[Stored data entries]
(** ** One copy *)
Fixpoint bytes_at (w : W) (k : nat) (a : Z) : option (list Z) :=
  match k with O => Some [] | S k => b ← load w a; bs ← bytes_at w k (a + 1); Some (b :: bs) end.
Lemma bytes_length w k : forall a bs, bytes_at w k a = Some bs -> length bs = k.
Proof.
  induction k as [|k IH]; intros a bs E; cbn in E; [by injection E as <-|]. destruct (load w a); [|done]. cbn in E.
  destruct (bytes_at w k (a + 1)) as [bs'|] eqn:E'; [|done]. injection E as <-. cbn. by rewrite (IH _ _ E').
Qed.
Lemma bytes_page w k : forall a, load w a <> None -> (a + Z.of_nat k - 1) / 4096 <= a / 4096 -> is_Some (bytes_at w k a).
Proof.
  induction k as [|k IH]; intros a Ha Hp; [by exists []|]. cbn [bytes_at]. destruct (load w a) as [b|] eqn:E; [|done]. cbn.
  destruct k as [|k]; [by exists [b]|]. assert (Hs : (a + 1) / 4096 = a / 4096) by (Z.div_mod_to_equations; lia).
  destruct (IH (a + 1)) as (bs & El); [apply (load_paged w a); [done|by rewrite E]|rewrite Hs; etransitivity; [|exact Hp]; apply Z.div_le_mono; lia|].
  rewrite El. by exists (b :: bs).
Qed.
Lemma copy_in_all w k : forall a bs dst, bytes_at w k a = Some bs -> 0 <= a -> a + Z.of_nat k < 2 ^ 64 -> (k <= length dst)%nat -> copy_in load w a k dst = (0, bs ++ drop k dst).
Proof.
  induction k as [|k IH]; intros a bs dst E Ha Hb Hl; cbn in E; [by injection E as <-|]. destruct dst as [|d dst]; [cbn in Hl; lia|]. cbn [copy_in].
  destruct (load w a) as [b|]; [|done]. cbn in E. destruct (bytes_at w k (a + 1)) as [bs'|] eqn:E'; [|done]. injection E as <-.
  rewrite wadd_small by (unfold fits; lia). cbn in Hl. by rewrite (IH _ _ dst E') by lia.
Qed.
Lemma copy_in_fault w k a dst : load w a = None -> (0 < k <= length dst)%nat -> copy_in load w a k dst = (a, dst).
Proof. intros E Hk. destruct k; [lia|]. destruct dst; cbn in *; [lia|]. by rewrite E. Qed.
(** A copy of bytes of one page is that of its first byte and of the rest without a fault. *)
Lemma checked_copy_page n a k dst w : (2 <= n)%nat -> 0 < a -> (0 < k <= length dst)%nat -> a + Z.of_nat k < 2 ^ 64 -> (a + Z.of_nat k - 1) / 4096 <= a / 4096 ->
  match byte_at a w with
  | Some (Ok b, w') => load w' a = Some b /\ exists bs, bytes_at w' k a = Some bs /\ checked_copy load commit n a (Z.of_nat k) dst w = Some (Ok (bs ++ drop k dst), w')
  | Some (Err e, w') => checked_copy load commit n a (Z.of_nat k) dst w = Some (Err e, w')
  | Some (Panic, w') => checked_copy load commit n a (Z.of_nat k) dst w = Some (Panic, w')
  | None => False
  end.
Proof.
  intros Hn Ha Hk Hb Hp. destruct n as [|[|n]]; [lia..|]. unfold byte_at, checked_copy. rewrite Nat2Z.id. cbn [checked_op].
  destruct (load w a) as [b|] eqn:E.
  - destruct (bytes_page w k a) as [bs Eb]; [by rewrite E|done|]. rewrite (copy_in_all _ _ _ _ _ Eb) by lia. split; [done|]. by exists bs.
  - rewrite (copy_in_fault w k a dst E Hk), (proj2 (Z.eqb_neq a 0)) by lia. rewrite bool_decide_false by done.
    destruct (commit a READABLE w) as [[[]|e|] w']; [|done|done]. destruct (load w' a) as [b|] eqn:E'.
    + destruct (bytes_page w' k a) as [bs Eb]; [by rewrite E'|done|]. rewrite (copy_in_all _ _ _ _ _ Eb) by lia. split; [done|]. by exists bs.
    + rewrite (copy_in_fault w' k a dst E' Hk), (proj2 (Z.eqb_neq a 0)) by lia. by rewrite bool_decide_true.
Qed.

...

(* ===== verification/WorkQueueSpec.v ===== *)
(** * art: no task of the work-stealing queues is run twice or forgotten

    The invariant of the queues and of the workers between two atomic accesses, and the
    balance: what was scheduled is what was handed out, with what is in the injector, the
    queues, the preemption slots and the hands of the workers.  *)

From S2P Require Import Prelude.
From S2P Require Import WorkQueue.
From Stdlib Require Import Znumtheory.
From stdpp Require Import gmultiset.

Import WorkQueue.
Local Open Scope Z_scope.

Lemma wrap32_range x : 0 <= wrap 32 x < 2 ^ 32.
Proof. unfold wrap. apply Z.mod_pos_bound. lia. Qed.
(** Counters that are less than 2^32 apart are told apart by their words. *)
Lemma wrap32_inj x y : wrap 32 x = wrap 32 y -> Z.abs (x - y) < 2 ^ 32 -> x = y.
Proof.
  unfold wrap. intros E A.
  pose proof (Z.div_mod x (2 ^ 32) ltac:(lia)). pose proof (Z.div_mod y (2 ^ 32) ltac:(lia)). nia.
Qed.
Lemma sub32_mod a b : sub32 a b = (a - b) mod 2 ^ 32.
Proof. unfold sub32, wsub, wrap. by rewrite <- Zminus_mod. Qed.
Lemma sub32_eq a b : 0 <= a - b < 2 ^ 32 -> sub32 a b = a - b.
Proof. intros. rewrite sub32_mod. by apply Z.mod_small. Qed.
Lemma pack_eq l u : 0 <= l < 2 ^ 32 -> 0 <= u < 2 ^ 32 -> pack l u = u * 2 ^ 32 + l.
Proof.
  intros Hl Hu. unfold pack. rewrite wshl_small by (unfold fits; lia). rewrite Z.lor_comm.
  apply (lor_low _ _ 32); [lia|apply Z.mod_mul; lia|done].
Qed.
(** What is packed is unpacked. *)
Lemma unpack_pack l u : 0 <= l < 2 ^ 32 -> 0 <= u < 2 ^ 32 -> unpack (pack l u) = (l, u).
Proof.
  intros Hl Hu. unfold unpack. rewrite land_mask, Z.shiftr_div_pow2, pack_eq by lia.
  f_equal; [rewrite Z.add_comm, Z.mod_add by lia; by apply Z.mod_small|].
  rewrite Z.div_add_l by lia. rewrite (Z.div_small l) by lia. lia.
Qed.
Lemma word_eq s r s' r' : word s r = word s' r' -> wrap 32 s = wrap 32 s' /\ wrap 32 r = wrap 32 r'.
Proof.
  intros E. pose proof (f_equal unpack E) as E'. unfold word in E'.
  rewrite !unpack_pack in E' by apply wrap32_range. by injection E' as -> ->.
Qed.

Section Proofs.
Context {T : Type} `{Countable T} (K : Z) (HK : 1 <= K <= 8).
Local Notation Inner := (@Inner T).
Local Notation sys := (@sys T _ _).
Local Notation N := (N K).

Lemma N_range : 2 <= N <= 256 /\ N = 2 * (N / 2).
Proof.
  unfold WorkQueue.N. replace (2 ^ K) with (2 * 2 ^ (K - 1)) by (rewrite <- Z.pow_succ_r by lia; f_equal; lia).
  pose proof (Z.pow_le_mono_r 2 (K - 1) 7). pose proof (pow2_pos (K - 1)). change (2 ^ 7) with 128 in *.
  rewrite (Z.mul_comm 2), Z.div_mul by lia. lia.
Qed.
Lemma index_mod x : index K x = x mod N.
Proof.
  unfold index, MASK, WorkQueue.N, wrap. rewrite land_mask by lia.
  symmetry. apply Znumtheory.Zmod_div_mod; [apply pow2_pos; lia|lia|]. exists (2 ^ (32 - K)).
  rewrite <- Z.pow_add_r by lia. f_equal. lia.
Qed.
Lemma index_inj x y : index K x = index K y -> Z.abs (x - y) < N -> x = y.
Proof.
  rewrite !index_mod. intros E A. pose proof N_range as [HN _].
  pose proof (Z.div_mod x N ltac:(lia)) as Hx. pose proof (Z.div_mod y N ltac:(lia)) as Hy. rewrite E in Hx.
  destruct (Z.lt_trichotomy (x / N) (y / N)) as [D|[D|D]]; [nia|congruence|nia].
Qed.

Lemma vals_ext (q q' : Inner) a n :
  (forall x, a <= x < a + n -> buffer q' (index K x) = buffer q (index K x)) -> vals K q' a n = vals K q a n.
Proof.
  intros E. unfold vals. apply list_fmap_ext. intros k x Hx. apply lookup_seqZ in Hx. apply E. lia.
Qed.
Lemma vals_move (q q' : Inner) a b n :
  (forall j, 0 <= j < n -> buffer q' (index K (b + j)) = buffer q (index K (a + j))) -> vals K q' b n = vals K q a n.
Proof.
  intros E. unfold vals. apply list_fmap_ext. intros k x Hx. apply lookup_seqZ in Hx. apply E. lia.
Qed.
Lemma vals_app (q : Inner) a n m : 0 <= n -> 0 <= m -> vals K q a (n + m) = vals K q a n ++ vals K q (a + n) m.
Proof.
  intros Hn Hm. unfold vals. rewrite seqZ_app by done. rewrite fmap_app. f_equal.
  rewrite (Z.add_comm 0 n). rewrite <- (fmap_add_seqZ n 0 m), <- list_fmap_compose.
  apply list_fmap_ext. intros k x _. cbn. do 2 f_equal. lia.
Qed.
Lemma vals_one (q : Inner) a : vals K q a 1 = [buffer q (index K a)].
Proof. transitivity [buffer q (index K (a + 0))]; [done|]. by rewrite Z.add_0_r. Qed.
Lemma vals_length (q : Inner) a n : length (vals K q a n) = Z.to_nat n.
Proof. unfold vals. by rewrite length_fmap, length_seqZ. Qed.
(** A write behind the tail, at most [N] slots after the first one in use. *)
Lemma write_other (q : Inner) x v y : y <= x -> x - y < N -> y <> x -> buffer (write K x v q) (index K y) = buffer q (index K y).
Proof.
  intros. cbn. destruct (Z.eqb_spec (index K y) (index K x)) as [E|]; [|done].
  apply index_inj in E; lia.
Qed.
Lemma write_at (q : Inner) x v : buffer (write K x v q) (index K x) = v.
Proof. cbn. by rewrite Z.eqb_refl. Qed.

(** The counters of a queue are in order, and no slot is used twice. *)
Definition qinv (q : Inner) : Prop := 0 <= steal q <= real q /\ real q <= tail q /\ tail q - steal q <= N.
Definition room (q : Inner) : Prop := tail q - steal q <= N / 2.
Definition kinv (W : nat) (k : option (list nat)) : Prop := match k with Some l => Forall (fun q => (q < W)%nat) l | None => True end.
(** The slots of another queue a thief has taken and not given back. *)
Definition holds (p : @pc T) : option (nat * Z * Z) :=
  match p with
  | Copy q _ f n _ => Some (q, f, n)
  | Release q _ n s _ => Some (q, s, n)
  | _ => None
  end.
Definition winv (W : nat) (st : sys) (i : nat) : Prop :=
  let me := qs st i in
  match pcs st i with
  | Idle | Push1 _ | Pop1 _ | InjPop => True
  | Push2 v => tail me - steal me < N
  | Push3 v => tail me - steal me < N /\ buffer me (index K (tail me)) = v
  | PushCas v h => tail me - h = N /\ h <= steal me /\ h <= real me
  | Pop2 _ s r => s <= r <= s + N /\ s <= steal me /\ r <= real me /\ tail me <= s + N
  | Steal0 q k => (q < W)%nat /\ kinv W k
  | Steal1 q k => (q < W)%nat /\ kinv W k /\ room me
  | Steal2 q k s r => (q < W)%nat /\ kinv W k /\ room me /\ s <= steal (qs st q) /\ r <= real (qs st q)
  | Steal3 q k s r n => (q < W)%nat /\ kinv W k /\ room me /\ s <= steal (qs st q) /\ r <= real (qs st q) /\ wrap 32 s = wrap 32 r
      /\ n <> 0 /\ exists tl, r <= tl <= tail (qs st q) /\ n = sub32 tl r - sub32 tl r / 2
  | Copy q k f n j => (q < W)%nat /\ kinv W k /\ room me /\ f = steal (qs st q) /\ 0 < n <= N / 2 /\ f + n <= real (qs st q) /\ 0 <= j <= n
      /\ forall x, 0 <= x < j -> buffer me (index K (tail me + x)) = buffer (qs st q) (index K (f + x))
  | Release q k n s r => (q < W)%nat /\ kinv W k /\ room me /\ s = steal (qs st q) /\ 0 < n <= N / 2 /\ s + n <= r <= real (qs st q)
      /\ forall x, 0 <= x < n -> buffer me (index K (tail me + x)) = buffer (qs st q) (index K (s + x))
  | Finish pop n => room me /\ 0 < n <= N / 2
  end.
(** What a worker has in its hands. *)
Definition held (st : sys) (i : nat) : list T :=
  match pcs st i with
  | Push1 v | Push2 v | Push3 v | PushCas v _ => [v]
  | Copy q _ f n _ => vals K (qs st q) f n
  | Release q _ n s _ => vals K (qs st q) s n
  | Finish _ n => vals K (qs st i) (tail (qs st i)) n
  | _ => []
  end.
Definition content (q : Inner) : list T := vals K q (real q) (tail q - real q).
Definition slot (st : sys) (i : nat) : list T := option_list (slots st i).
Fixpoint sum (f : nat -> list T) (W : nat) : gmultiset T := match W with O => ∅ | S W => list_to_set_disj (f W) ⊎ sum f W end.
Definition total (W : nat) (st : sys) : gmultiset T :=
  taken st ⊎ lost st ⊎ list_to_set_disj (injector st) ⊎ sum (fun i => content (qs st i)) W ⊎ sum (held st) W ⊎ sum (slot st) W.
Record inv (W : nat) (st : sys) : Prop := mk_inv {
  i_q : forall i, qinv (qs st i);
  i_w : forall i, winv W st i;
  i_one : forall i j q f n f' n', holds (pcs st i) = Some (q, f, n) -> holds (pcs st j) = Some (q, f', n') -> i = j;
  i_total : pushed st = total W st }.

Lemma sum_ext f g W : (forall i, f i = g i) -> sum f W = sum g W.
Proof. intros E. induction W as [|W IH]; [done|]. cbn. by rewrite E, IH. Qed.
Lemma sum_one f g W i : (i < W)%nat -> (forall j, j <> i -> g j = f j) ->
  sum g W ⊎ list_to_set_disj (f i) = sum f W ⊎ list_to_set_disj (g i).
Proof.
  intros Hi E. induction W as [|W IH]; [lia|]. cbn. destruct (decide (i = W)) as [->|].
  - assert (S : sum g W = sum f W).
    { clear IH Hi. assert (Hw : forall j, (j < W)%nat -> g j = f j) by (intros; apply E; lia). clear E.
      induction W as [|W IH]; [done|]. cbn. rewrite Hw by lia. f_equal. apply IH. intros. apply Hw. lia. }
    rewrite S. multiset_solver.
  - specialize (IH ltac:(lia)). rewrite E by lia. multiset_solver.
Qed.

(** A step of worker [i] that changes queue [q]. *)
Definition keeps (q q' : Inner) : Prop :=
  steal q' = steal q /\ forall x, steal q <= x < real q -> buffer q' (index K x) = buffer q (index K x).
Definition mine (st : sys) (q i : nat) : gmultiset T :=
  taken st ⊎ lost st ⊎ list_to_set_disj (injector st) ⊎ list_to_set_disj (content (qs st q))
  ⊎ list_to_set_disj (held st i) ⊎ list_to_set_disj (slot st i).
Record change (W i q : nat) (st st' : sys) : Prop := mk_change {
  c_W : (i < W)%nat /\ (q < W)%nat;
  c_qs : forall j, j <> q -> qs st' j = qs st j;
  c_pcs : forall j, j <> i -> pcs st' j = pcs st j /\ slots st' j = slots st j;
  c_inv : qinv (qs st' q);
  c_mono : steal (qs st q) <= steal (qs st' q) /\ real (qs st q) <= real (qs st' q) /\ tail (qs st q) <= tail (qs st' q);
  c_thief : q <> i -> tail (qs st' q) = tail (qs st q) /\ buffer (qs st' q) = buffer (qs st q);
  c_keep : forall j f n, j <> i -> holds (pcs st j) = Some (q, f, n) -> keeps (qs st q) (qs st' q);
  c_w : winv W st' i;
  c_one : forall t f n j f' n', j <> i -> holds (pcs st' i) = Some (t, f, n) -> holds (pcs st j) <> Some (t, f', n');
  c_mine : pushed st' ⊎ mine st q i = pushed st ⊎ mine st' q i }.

## ACTION ITEM
Starting at the line above that contains "Lemma bytes_length w", write out each line exactly until the line that contains "Proof. intros E Hk." has been written, and stop there.

## OUTPUT BELOW
Lemma bytes_length w k : forall a bs, bytes_at w k a = Some bs -> length bs = k.
Proof.
  induction k as [|k IH]; intros a bs E; cbn in E; [by injection E as <-|]. destruct (load w a); [|done]. cbn in E.
  destruct (bytes_at w k (a + 1)) as [bs'|] eqn:E'; [|done]. injection E as <-. cbn. by rewrite (IH _ _ E').
Qed.
Lemma bytes_page w k : forall a, load w a <> None -> (a + Z.of_nat k - 1) / 4096 <= a / 4096 -> is_Some (bytes_at w k a).
Proof.
  induction k as [|k IH]; intros a Ha Hp; [by exists []|]. cbn [bytes_at]. destruct (load w a) as [b|] eqn:E; [|done]. cbn.
  destruct k as [|k]; [by exists [b]|]. assert (Hs : (a + 1) / 4096 = a / 4096) by (Z.div_mod_to_equations; lia).
  destruct (IH (a + 1)) as (bs & El); [apply (load_paged w a); [done|by rewrite E]|rewrite Hs; etransitivity; [|exact Hp]; apply Z.div_le_mono; lia|].
  rewrite El. by exists (b :: bs).
Qed.
Lemma copy_in_all w k : forall a bs dst, bytes_at w k a = Some bs -> 0 <= a -> a + Z.of_nat k < 2 ^ 64 -> (k <= length dst)%nat -> copy_in load w a k dst = (0, bs ++ drop k dst).
Proof.
  induction k as [|k IH]; intros a bs dst E Ha Hb Hl; cbn in E; [by injection E as <-|]. destruct dst as [|d dst]; [cbn in Hl; lia|]. cbn [copy_in].
  destruct (load w a) as [b|]; [|done]. cbn in E. destruct (bytes_at w k (a + 1)) as [bs'|] eqn:E'; [|done]. injection E as <-.
  rewrite wadd_small by (unfold fits; lia). cbn in Hl. by rewrite (IH _ _ dst E') by lia.
Qed.
Lemma copy_in_fault w k a dst : load w a = None -> (0 < k <= length dst)%nat -> copy_in load w a k dst = (a, dst).
Proof. intros E Hk. destruct k; [lia|]. destruct dst; cbn in *; [lia|]. by rewrite E. Qed.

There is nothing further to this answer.